--- Records for the task Enclosed Below ---

Lemma update_producers_authorities producers d d' name num den :
  db_ok d -> update_producers_authority producers d = Ok d' -> (name, (num, den)) ∈ quorums ->
  authority_of d' (producers_account_name, name) =
  Some (producers_authority producers
          (calculate_threshold (u32 (Z.of_nat (length producers))) num den)) /\ 0 < num <= 2 /\ 0 < den.
Proof.
  intros Hok H Hin. unfold update_producers_authority in H. apply rbind_ok in H as (d1 & H1 & H).
  apply rbind_ok in H as (d2 & H2 & H).
  pose proof (set_authority_db_ok _ _ _ _ Hok (producers_authority_typed _ _) H1) as Hok1.
  pose proof (set_authority_db_ok _ _ _ _ Hok1 (producers_authority_typed _ _) H2) as Hok2.
  rewrite (authority_of_set _ _ _ _ (producers_account_name, name) (proj1 Hok2) H).
  rewrite (authority_of_set _ _ _ _ (producers_account_name, name) (proj1 Hok1) H2).
  rewrite (authority_of_set _ _ _ _ (producers_account_name, name) (proj1 Hok) H1).
  unfold quorums in Hin. rewrite !elem_of_cons in Hin.
  destruct Hin as [?|[?|[?|Hn]]]; [simplify_eq..|by apply not_elem_of_nil in Hn];
    (split; [|lia]); repeat case_decide; done.
Qed.

(** After the producers' permissions are updated, the active permission of the
    producers' account is granted exactly by more than two thirds of the producers,
    its majority permission by more than one half and its minority permission by
    more than one third. *)
Theorem producers_quorum (producers : list Z) d d' (keys : list key)
  (perms : list permission_level) (delay name num den : Z)
  (Hok : db_ok d) (Hup : update_producers_authority producers d = Ok d')
  (Hlen : Z.of_nat (length producers) < 2 ^ 30)
  (Hname : (name, (num, den)) ∈ quorums)
  (Hp1 : ~ (producers_account_name, name) ∈ perms) (Hp2 : ~ (producers_account_name, 0) ∈ perms) :
  granted (authority_of d') keys perms delay (producers_account_name, name) <->
  exists l, l ⊆+ producers /\
    (forall p, p ∈ l -> granted (authority_of d') keys perms delay (p, active)) /\
    Z.of_nat (length producers) * num < den * Z.of_nat (length l).
Proof.
  destruct (update_producers_authorities _ _ _ _ _ _ Hok Hup Hname) as (Ha & Hnum & Hden).
  rewrite (producers_authority_granted _ _ _ _ _ _ _ Ha Hp1 Hp2).
  rewrite wrapU_small by (change (2 ^ 30) with 1073741824 in Hlen; width_norm; lia).
  split; intros (l & ? & ? & Ht); exists l; (split_and!; [done|done|]);
    (eapply calculate_threshold_spec; [|exact Hnum|exact Hden|exact Ht]; lia).
Qed.
End quorum.

(** ** A concrete chain.

    Keys are numbers.  The genesis accounts are alice with key 2 and bob with key 3. *)
Definition alice : Z := Eval vm_compute in N_ "alice".
Definition bob : Z := Eval vm_compute in N_ "bob".
Definition custom : Z := Eval vm_compute in N_ "custom".
Definition hi : Z := Eval vm_compute in N_ "hi".

Definition ex_env (actor : Z) : native_env := NativeEnv [(actor, active)] 1000 3600 false.
Definition ex_apply (actor : Z) (a : native_action) (d : auth_db) : result (auth_db (key := Z)) :=
  apply_native Z.ltb (fun _ => 34) (fun _ => true) (ex_env actor) a d.
Definition ex_of (r : result (auth_db (key := Z))) : auth_db :=
  match r with Ok d => d | Err _ => initialize_database end.

Definition ex_initial : list (Z * Z) := [(alice, 2); (bob, 3)].
Definition ex_genesis : auth_db := ex_of (genesis (fun _ => 34) (ex_env alice) 5 1 ex_initial).

Lemma ex_genesis_eq : genesis (fun _ => 34) (ex_env alice) 5 1 ex_initial = Ok ex_genesis.
Proof. by vm_compute. Qed.

Lemma ex_initial_named : Forall (fun x => fst x <> 0) ex_initial.
Proof. by repeat constructor. Qed.

Lemma ex_genesis_ok : db_ok ex_genesis.
Proof. eapply genesis_db_ok; [exact ex_initial_named|exact ex_genesis_eq]. Qed.

Definition ex_perm (id : Z) : permission_object :=
  default (PermissionObject 0 0 0 0 0 (Authority 0 [] [] [])) (perm_index ex_genesis !! id).

Definition ex_call : chain_action (key := Z) := ChainAction bob hi [(alice, active)] OtherData.

(** bob makes a permission "custom"; alice links bob::hi to it, which alice does not have. *)
Definition ex_custom : native_action :=
  NUpdateauth (Updateauth bob custom active (key_authority 4)).
Definition ex_link : linkauth := Linkauth alice bob hi custom.
Definition ex_db1 : auth_db := ex_of (ex_apply bob ex_custom ex_genesis).
Definition ex_db2 : auth_db := ex_of (ex_apply alice (NLinkauth ex_link) ex_db1).

Lemma satisfies_iff_above_witness :
  exists r, satisfies (1, ex_perm 1) (2, ex_perm 2) ex_genesis = Ok r /\
    (r = true <-> above ex_genesis 1 2).
Proof.
  apply satisfies_iff_above; [apply ex_genesis_ok|by vm_compute|by vm_compute|done|done].
Defined.

Lemma check_authorization_sound_witness :
  entitled ex_genesis ex_call (alice, active) /\
  ((alice, active) ∈ [] \/
   exists delay,
     check_special (effective_delay (2 ^ 63 - 1) 3600 0) ex_call ex_genesis
       = Ok (special ex_call, delay) /\
     granted (authority_of ex_genesis) [2] [] delay (alice, active)).
Proof.
  apply (check_authorization_sound (2 ^ 63 - 1) 3600 6 [ex_call] [2] [] 0 false []);
    [apply ex_genesis_ok|by vm_compute|left|left].
Defined.

Lemma auth_reachable_ok_witness : db_ok ex_db2.
Proof.
  apply (auth_reachable_ok Z.ltb (fun _ => 34) (fun _ => true)).
  apply (reach_native _ _ _ (ex_env alice) (NLinkauth ex_link) ex_db1); [|done|by vm_compute].
  apply (reach_native _ _ _ (ex_env bob) ex_custom ex_genesis);
    [|apply key_authority_typed|by vm_compute].
  apply (reach_genesis _ _ _ (ex_env alice) 5 1 ex_initial);
    [exact ex_initial_named|exact ex_genesis_eq].
Defined.

Lemma native_charges_ram_witness :
  stored (fun _ => 34) ex_db1 bob - stored (fun _ => 34) ex_genesis bob
  = charged ex_db1 bob - charged ex_genesis bob.
Proof.
  apply (native_charges_ram Z.ltb (fun _ => 34) (fun _ => true) (ex_env bob) ex_custom);
    [apply ex_genesis_ok|apply key_authority_typed|by vm_compute].
Defined.

Definition ex_producers : auth_db := ex_of (update_producers_authority [alice; bob] ex_genesis).

Lemma producers_quorum_witness :
  granted (authority_of ex_producers) [2; 3] [] 0 (producers_account_name, active) <->
  exists l, l ⊆+ [alice; bob] /\
    (forall p, p ∈ l -> granted (authority_of ex_producers) [2; 3] [] 0 (p, active)) /\
    2 * 2 < 3 * Z.of_nat (length l).
Proof.
  apply (producers_quorum [alice; bob] ex_genesis ex_producers [2; 3] [] 0 active 2 3);
    [apply ex_genesis_ok|by vm_compute|done|left|by apply not_elem_of_nil|by apply not_elem_of_nil].
Defined.

(** An account can link an action to a permission that only another account has;
    from then on it can neither authorize that action, nor change or remove the
    link. *)
Theorem link_to_missing_permission (p : Z) :
  check_authorization (2 ^ 63 - 1) 3600 6
    [ChainAction config.system_account_name linkauth_name [(alice, active)] (LinkauthData ex_link)]
    [2] [] 0 false [] ex_db1 = Ok tt /\
  ex_apply alice (NLinkauth ex_link) ex_db1 = Ok ex_db2 /\
  perm_by_owner ex_db2 !! (alice, custom) = None /\
  is_ok (check_minimum ex_call (alice, p) ex_db2) = false /\
  is_ok (check_linkauth_authorization (Linkauth alice bob hi active) [(alice, p)] ex_db2) = false /\
  is_ok (check_unlinkauth_authorization (Unlinkauth alice bob hi) [(alice, p)] ex_db2) = false.
Proof. by vm_compute. Qed.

--- End of Enclosed Records for the task ---

Requirement |
In the data above, find the line with "[ChainAction config.system_account_name linkauth_name" and the line with "is_ok (check_unlinkauth_authorization (Unlinkauth". Retype both, plus every line between them, exactly.

Completed task |
    [ChainAction config.system_account_name linkauth_name [(alice, active)] (LinkauthData ex_link)]
    [2] [] 0 false [] ex_db1 = Ok tt /\
  ex_apply alice (NLinkauth ex_link) ex_db1 = Ok ex_db2 /\
  perm_by_owner ex_db2 !! (alice, custom) = None /\
  is_ok (check_minimum ex_call (alice, p) ex_db2) = false /\
  is_ok (check_linkauth_authorization (Linkauth alice bob hi active) [(alice, p)] ex_db2) = false /\
  is_ok (check_unlinkauth_authorization (Unlinkauth alice bob hi) [(alice, p)] ex_db2) = false.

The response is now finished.